* Exercise objective
When the line containing "JsObject.get o k = None ->" appears in the entries below, begin printing there and stop after the line containing "now apply delete_ordered."; print each of those lines exactly and no other line.

====== Study material ======

(** ** Looking results up in the store *)

Lemma get_absent {A} (o : JsObject.t A) k :
  ~ In k (JsObject.keys o) -> JsObject.get o k = None.
Proof.
  unfold JsObject.keys.
  induction o as [ | [k' v] rest IH ]; simpl; intros H.
  - reflexivity.
  - destruct (String.eqb k k') eqn:E.
    + apply String.eqb_eq in E. exfalso. apply H. left. congruence.
    + apply IH. tauto.
Qed.

Lemma get_present {A} (o : JsObject.t A) k v :
  JsObject.get o k = Some v -> In k (JsObject.keys o).
Proof.
  unfold JsObject.keys.
  induction o as [ | [k' v'] rest IH ]; simpl; intros H.
  - discriminate.
  - destruct (String.eqb k k') eqn:E.
    + apply String.eqb_eq in E. now left.
    + right. now apply IH.
Qed.

Lemma keys_delete {A} (o : JsObject.t A) k k' :
  In k' (JsObject.keys (JsObject.delete o k)) -> In k' (JsObject.keys o).
Proof.
  unfold JsObject.keys.
  induction o as [ | [k0 v0] rest IH ]; simpl; intros H.
  - contradiction.
  - destruct (String.eqb k k0); [ now right | ].
    destruct H as [H | H]; [ now left | right; now apply IH ].
Qed.

Lemma delete_ordered {A} (o : JsObject.t A) k :
  JsObject.ordered o = true -> JsObject.ordered (JsObject.delete o k) = true.
Proof.
  unfold JsObject.ordered, JsObject.keys.
  induction o as [ | [k0 v0] rest IH ]; intros H.
  - reflexivity.
  - cbn [map fst JsObject.ordered_keys] in H.
    apply andb_prop in H as [Hhead Hrest].
    cbn [JsObject.delete].
    destruct (String.eqb k k0); [ exact Hrest | ].
    cbn [map fst JsObject.ordered_keys].
    rewrite (IH Hrest), andb_true_r.
    apply forallb_forall. intros k' Hin.
    rewrite forallb_forall in Hhead. apply Hhead.
    now apply (keys_delete rest k).
Qed.


Lemma get_delete_same {A} (o : JsObject.t A) k :
  JsObject.ordered o = true -> JsObject.get (JsObject.delete o k) k = None.
Proof.
  unfold JsObject.ordered, JsObject.keys.
  induction o as [ | [k0 v0] rest IH ]; intros H.
  - reflexivity.
  - cbn [JsObject.delete].
    destruct (String.eqb k k0) eqn:E.
    + apply String.eqb_eq in E. subst k0.
      apply get_absent. now apply JsOrderFacts.ordered_head_fresh.
    + cbn [JsObject.get]. rewrite E. apply IH.
      simpl in H. now apply andb_prop in H as [_ H].
Qed.

Lemma delete_absent {A} (o : JsObject.t A) k :
  JsObject.get o k = None -> JsObject.delete o k = o.
Proof.
  induction o as [ | [k0 v0] rest IH ]; simpl; intros H.
  - reflexivity.
  - destruct (String.eqb k k0); [ discriminate | ]. f_equal. now apply IH.
Qed.

Lemma delete_comm {A} (o : JsObject.t A) a b :
  JsObject.delete (JsObject.delete o a) b
  = JsObject.delete (JsObject.delete o b) a.
Proof.
  induction o as [ | [k v] rest IH ]; simpl.
  - reflexivity.
  - destruct (String.eqb a k) eqn:Ea, (String.eqb b k) eqn:Eb; simpl;
      rewrite ?Ea, ?Eb; try reflexivity.
    + apply String.eqb_eq in Ea, Eb. congruence.
    + now rewrite IH.
Qed.

(** The store of every reachable state holds at most one result per node
    id, in enumeration order. *)
Lemma reachable_ordered (ops : list StoreOp) :
  JsObject.ordered (nodeOutputs (runOps ops)) = true.
Proof.
  unfold runOps.
  assert (H : JsObject.ordered (nodeOutputs initialState) = true)
    by reflexivity.
  revert H. generalize initialState.
  induction ops as [ | op ops IH ]; intros st H.
  - exact H.
  - cbn [fold_left]. apply IH.
    destruct op as [ n out ty nm now | n | ]; cbn [applyOp].
    + now apply JsOrderFacts.set_ordered.
    + now apply delete_ordered.
    + reflexivity.
Qed.







(** X4: clearing two nodes gives the same store in either order, and in a
    reachable state clearing a node a second time changes nothing. *)
Theorem X4_clear_commutes :
  forall ops state a b,
    clearNodeOutput (clearNodeOutput state a) b
    = clearNodeOutput (clearNodeOutput state b) a
    /\ clearNodeOutput (clearNodeOutput (runOps ops) a) a
       = clearNodeOutput (runOps ops) a.
Proof.
  intros ops state a b. split.
  - unfold clearNodeOutput. cbn [nodeOutputs lastExecutionId lastExecutionTime].
    now rewrite (delete_comm (nodeOutputs state) a b).
  - unfold clearNodeOutput. cbn [nodeOutputs lastExecutionId lastExecutionTime].
    rewrite (delete_absent (JsObject.delete (nodeOutputs (runOps ops)) a) a);
      [ reflexivity | ].
    apply get_delete_same, reachable_ordered.
Qed.

(** X5: clearing a node that has no result keeps every recorded result,
    and still rebuilds both aggregates from them, so that [source] becomes
    the merge of all recorded outputs whatever it was before. *)
Theorem X5_clear_unrecorded_rebuilds :
  forall state nodeId,
    getNodeOutput state nodeId = None ->
    nodeOutputs (clearNodeOutput state nodeId) = nodeOutputs state
    /\ session (clearNodeOutput state nodeId)
       = replaySession (nodeOutputs state)
    /\ source (clearNodeOutput state nodeId)
       = replaySource (nodeOutputs state).
Proof.
  intros state nodeId Hnone.
  pose proof (clear_derivable state nodeId) as [Hsession Hsource].
  assert (Hsame : nodeOutputs (clearNodeOutput state nodeId) = nodeOutputs state)
    by (cbn [clearNodeOutput nodeOutputs]; now apply delete_absent).
  rewrite Hsession, Hsource, Hsame. auto.
Qed.

Lemma X5_clear_unrecorded_rebuilds_witness :
  nodeOutputs (clearNodeOutput (runOps chatThenModel) "mail-1")
  = nodeOutputs (runOps chatThenModel)
  /\ source (runOps chatThenModel) = VObj [("answer", VStr "hi")]
  /\ source (clearNodeOutput (runOps chatThenModel) "mail-1")
     = VObj [ ("message", VStr "hello");
              ("session.direct_input", VStr "hello");
              ("answer", VStr "hi") ].
Proof.
  destruct (X5_clear_unrecorded_rebuilds (runOps chatThenModel) "mail-1")
    as [Hsame [_ Hsource]]; [ reflexivity | ].
  split; [ exact Hsame | ]. split; [ reflexivity | ].
  rewrite Hsource. reflexivity.
Defined.
(** X17.  The damage of a spell.  The record saved for a block has no damage
    when the block has no damage line; otherwise it has the damage of the
    last damage line of the block, which is the empty string when the line
    gives a dash and the lower-cased text otherwise. *)
Theorem block_damage {L : Lower} (before : list pystr) (header : pystr) :
  is_header header = true ->
  (forall body,
      Forall (fun raw => is_header raw = false /\ is_damage (rstrip raw) = false)
        body ->
      exists spell,
        dict_get (lower (strip (skipn 3 (rstrip header))))
          (parse_lines (before ++ header :: body)) = Some spell /\
        damage spell = None) /\
  (forall body line rest,
      Forall (fun raw => is_header raw = false) body ->
      is_header line = false -> is_damage (rstrip line) = true ->
      Forall (fun raw => is_header raw = false /\ is_damage (rstrip raw) = false)
        rest ->
      exists spell,
        dict_get (lower (strip (skipn 3 (rstrip header))))
          (parse_lines (before ++ header :: body ++ line :: rest)) = Some spell /\
        damage spell = Some (damage_of (rstrip line))).
Proof.
  intros Hh.
  assert (Hsave : forall lines d,
             Forall (fun raw => is_header raw = false) lines ->
             current_damage
               (fold_left step lines (step (fold_left step before initial) header))
             = d ->
             exists spell,
               dict_get (lower (strip (skipn 3 (rstrip header))))
                 (parse_lines (before ++ header :: lines)) = Some spell /\
               damage spell = d).
  { intros lines d Hl Hd. unfold parse_lines.
    rewrite fold_left_app. cbn [fold_left].
    set (st1 := step (fold_left step before initial) header) in *.
    destruct (fold_not_header lines st1 Hl) as [_ E2].
    assert (F2 : current_spell st1 = Some (strip (skipn 3 (rstrip header))))
      by (unfold st1; now rewrite (step_header _ header Hh)).
    unfold save. rewrite E2, F2.
    rewrite (proj2 (truthy_true _) (header_name_nonempty header Hh)).
    rewrite dict_get_set_same. eexists. split; [reflexivity|]. exact Hd. }
  split.
  - intros body Hb. apply Hsave.
    + eapply Forall_impl; [|exact Hb]. now intros raw [H _].
    + rewrite (fold_no_damage body _ Hb).
      now rewrite (step_header _ header Hh).
  - intros body line rest Hb Hl Hd Hr. apply Hsave.
    + apply Forall_app. split; [assumption|].
      constructor; [assumption|].
      eapply Forall_impl; [|exact Hr]. now intros raw [H _].
    + rewrite fold_left_app. cbn [fold_left].
      rewrite (fold_no_damage rest _ Hr).
      destruct (step_not_header
                  (fold_left step body
                     (step (fold_left step before initial) header)) line Hl)
        as (_ & _ & F3).
      now rewrite F3, Hd.
Qed.

Lemma block_damage_witness :
  (exists spell,
      dict_get (lower (Lower := ascii_lower)
                  (strip (skipn 3 (rstrip (str "## Ward")))))
        (parse_lines (L := ascii_lower) ([] ++ str "## Ward" :: [str "Protects."]))
      = Some spell /\ damage spell = None) /\
  (exists spell,
      dict_get (lower (Lower := ascii_lower)
                  (strip (skipn 3 (rstrip (str "## Ward")))))
        (parse_lines (L := ascii_lower)
           ([] ++ str "## Ward" :: [str "**Damage Base:** Fire"]
               ++ str "**Damage Base:** -" :: [str "Protects."]))
      = Some spell /\
      damage spell
      = Some (damage_of (L := ascii_lower) (rstrip (str "**Damage Base:** -")))).
Proof.
  destruct (block_damage (L := ascii_lower) [] (str "## Ward") eq_refl)
    as [H1 H2].
  split.
  - apply H1. repeat (apply Forall_cons; [split; vm_compute; reflexivity|]).
    apply Forall_nil.
  - apply H2; try (vm_compute; reflexivity).
    + repeat (apply Forall_cons; [vm_compute; reflexivity|]). apply Forall_nil.
    + repeat (apply Forall_cons; [split; vm_compute; reflexivity|]).
      apply Forall_nil.
Defined.

(** *** The spell comparator *)

Lemma normalize_text_same (text : pystr) :
  normalize_text text = Perks.normalize_text text.
Proof. reflexivity. Qed.


Lemma spell_effect_issues_nil (src : spell) (gen_system : generated) :
  effect_issues src gen_system = [] <->
  normalize_text (effect src) = normalize_text (get (g_effect gen_system)).
Proof.
  unfold effect_issues.
  destruct (eqb (normalize_text (effect src))
              (normalize_text (get (g_effect gen_system)))) eqn:E; cbn [negb].
  - apply eqb_eq in E. tauto.
  - apply eqb_neq in E. split; [discriminate | congruence].
Qed.



Definition ward_source : dict spell :=
  [(str "ward",
    {| name := str "Ward"; damage := Some [];
       effect := str "Protects the target."; crit := str "Twice as long." |})].

Definition ward_generated : generated :=
  {| g_name := str "Ward"; g_damageType := None;
     g_effect := Some (str "<p>Protects  the target.</p>");
     g_critEffect := Some (str "Twice as long. ") |}.




Definition plain_generated : generated :=
  {| g_name := str "Mend"; g_damageType := Some [];
     g_effect := Some (str "Repairs an item."); g_critEffect := None |}.


(** X21.  Markup around the effect.  A generated effect that is the source
    effect between an opening and a closing tag passes the effect check,
    when the source effect holds no [<]. *)
Theorem wrapped_effect_passes (src : spell) (gen_system : generated)
  (open_tag close_tag : pystr) :
  ~ In 60%N (effect src) ->
  open_tag <> [] -> ~ In 62%N open_tag ->
  close_tag <> [] -> ~ In 62%N close_tag ->
  g_effect gen_system
  = Some (str "<" ++ open_tag ++ str ">" ++ effect src
          ++ str "<" ++ close_tag ++ str ">") ->
  effect_issues src gen_system = [].
Proof.
  intros Hs Ho1 Ho2 Hc1 Hc2 Hg. apply spell_effect_issues_nil.
  rewrite Hg. cbn [get]. rewrite !normalize_text_same.
  rewrite !PerksSpec.normalize_text_words. unfold PerksSpec.normal_words.
  change (str "<" ++ open_tag ++ str ">" ++ effect src
          ++ str "<" ++ close_tag ++ str ">")
    with ([] ++ 60%N :: open_tag ++ 62%N :: effect src
          ++ 60%N :: close_tag ++ 62%N :: []).
  rewrite PerksSpec.remove_tags_span by (auto; intros []).
  rewrite PerksSpec.remove_tags_span by assumption.
  rewrite <- (app_nil_r (effect src)) at 1.
  rewrite PerksSpec.remove_tags_plain by assumption.
  reflexivity.
Qed.

Lemma wrapped_effect_passes_witness :
  effect_issues
    {| name := str "Ward"; damage := Some [];
       effect := str "Protects the target."; crit := [] |}
    {| g_name := str "Ward"; g_damageType := None;
       g_effect := Some (str "<" ++ str "p class=x" ++ str ">"
                         ++ str "Protects the target."
                         ++ str "<" ++ str "/p" ++ str ">");
       g_critEffect := None |} = [].
Proof.
  apply (wrapped_effect_passes
           {| name := str "Ward"; damage := Some [];
              effect := str "Protects the target."; crit := [] |}
           _ (str "p class=x") (str "/p"));
    try discriminate; try reflexivity;
    vm_compute; intuition discriminate.
Defined.

(** *** Unmatched entries *)

Lemma spell_names_mem {L : Lower} (spells_dir : directory) (key : pystr) :
  mem key (generated_names spells_dir) = false <->
  forall filename generated,
    In (filename, generated) spells_dir -> endswith json_suffix filename = true ->
    lower (g_name generated) <> key.
Proof.
  unfold generated_names. rewrite mem_set_of, mem_false, in_flat_map. split.
  - intros Hn filename generated Hin Hj E. apply Hn.
    exists (filename, generated). split; [assumption|].
    cbn [fst snd]. rewrite Hj. now left.
  - intros H ([filename generated] & Hin & Hk). cbn [fst snd] in Hk.
    destruct (endswith json_suffix filename) eqn:Hj; [|destruct Hk].
    destruct Hk as [Hk|[]]. exact (H filename generated Hin Hj Hk).
Qed.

======

* Response to this task
  JsObject.get o k = None -> JsObject.delete o k = o.
Proof.
  induction o as [ | [k0 v0] rest IH ]; simpl; intros H.
  - reflexivity.
  - destruct (String.eqb k k0); [ discriminate | ]. f_equal. now apply IH.
Qed.

Lemma delete_comm {A} (o : JsObject.t A) a b :
  JsObject.delete (JsObject.delete o a) b
  = JsObject.delete (JsObject.delete o b) a.
Proof.
  induction o as [ | [k v] rest IH ]; simpl.
  - reflexivity.
  - destruct (String.eqb a k) eqn:Ea, (String.eqb b k) eqn:Eb; simpl;
      rewrite ?Ea, ?Eb; try reflexivity.
    + apply String.eqb_eq in Ea, Eb. congruence.
    + now rewrite IH.
Qed.

(** The store of every reachable state holds at most one result per node
    id, in enumeration order. *)
Lemma reachable_ordered (ops : list StoreOp) :
  JsObject.ordered (nodeOutputs (runOps ops)) = true.
Proof.
  unfold runOps.
  assert (H : JsObject.ordered (nodeOutputs initialState) = true)
    by reflexivity.
  revert H. generalize initialState.
  induction ops as [ | op ops IH ]; intros st H.
  - exact H.
  - cbn [fold_left]. apply IH.
    destruct op as [ n out ty nm now | n | ]; cbn [applyOp].
    + now apply JsOrderFacts.set_ordered.
    + now apply delete_ordered.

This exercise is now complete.